On an average day in the U.S., 13 workers die on the job, thousands are injured and 150 contract diseases from exposure to carcinogens and other toxic and hazardous substances, according to a statement from the Justice Department. "Under the new plan, the Justice Department’s Environment and Natural Resources Division and the U.S. attorneys’ offices will work with the Department of Labor’s Occupational Safety and Health Administration , Mine Safety and Health Administration and Wage and Hour Division to investigate and prosecute worker endangerment violations."
In a memo sent to all 93 U.S. attorneys, "Deputy Attorney General Yates urged federal prosecutors to work with the Environmental Crimes Section in pursuing worker-endangerment violations," the statement says. "The worker safety statutes generally provide for only misdemeanor penalties.

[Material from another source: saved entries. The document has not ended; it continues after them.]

(** * DynamoDbBundleServiceHelper: staging, rollback and read reconciliation

    A shallow embedding of [src/dataServices/dynamoDbBundleServiceHelper.ts]
    and the properties its specification states about it.

    Conventions of the embedding:
    - a JavaScript value that stands where the helper expects a version is a
      [Value]: [undefined], a [number], [NaN], an infinity, a string, or a
      member that a plain object inherits from [Object.prototype];
    - a [number] is an integer-valued double, written as the integer [Z] it
      is: sums and [parseInt] round to the nearest double, [toString] prints
      the shortest numeral that reads back as the same double (the integers
      of magnitude below 2^53 are doubles, and are printed digit by digit);
      [-0] and [0] are one number;
    - a string is a sequence of code units below 256;
    - the version mapping [idToVersionId] is a plain object: a finite map of
      its own properties, which are integers, read with [getProperty];
    - objects typed [any] in the source are records of the properties the
      helper reads, typed as the interfaces they flow into declare them, with
      the rest of the object kept as an opaque list of properties;
    - a call that may throw is a computation [Eff S A] over an explicit state
      [S], returning [Returned a] or [Thrown e] together with the state it
      leaves behind;
    - the wall clock and the identifier generator are part of the [World];
    - the response objects that the read reconciler mutates live in a [Heap],
      and the array it walks is a list of references into that heap. *)

From Stdlib Require Import ZArith Decimal DecimalString DecimalPos DecimalZ.
From Stdlib Require Import Ascii String.
From stdpp Require Import base option list gmap strings.
(** A configuration with a content error does not load. *)
Lemma content_error_no_load (c : part_000.Config) (root : Directive) :
  content_error root -> succeeded (part_000.parse c root) = false.
Proof.
  intros Herr. apply not_succeeded. intros c' H.
  destruct Herr as [(d & dom & e & Hd & Hdom & He)
                   |[(d & dir & sub & Hd & Hdir & Hn & Hsub & HC & HP)
                    |[(d & dir & Hd & Hdir & Hn & Ha)
                     |(d & dir & g & Hd & Hdir & Hn & Hg & Hgn & Ha)]]].
  - destruct (parse_domains_ok _ _ _ _ _ H Hd Hdom) as (re & Hre). congruence.
  - destruct (parse_subnets_ok _ _ _ _ _ _ H Hd Hdir Hn Hsub) as (n & Hn').
    unfold parseRange in Hn'. rewrite HC, HP in Hn'. discriminate.
  - destruct (parse_children_ok _ _ _ _ _ H Hd Hdir) as (r & r' & Hr).
    rewrite (route_arity_fatal r dir Hn Ha) in Hr. discriminate.
  - destruct (parse_grandchildren_ok _ _ _ _ _ _ H Hd Hdir Hn Hg) as (b & b' & Hb).
    rewrite (proxy_arity_fatal b g Hgn Ha) in Hb. discriminate.
Qed.

(** ** The loaders, whatever [domain2Regex] answers *)

Lemma domains_loop_In (d2r : string -> regexp.CompileResult) (doms : list string)
  (acc out : list regexp.Regexp) (dom : string) :
  range_loop (append_domain d2r) doms acc = Ok out -> In dom doms ->
  exists re, d2r dom = regexp.CompileOk re.
Proof.
  intros H Hin. destruct (range_loop_In _ _ _ _ _ H Hin) as (a & a' & Ha).
  unfold append_domain in Ha. apply bind_Ok in Ha. destruct Ha as (re & Hre & _).
  exists re. now apply compile_domain_Ok.
Qed.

However, prosecutors have now been encouraged to consider utilizing Title 18 and environmental offenses, which often occur in conjunction with worker safety crimes, to enhance penalties and increase deterrence."
"In addition to prosecuting environmental crimes, the Environment and Natural Resources Division has also been strengthening its efforts to pursue civil cases that involve worker safety violations under statutes such as the Clean Air Act, Clean Water Act, Resource Conservation and Recovery Act and the Toxic Substances Control Act," the statement says. "Violations of a number of provisions under these statutes can have a direct impact on workers tasked with handling dangerous chemicals and other materials, cleaning up spills and responding to hazardous releases."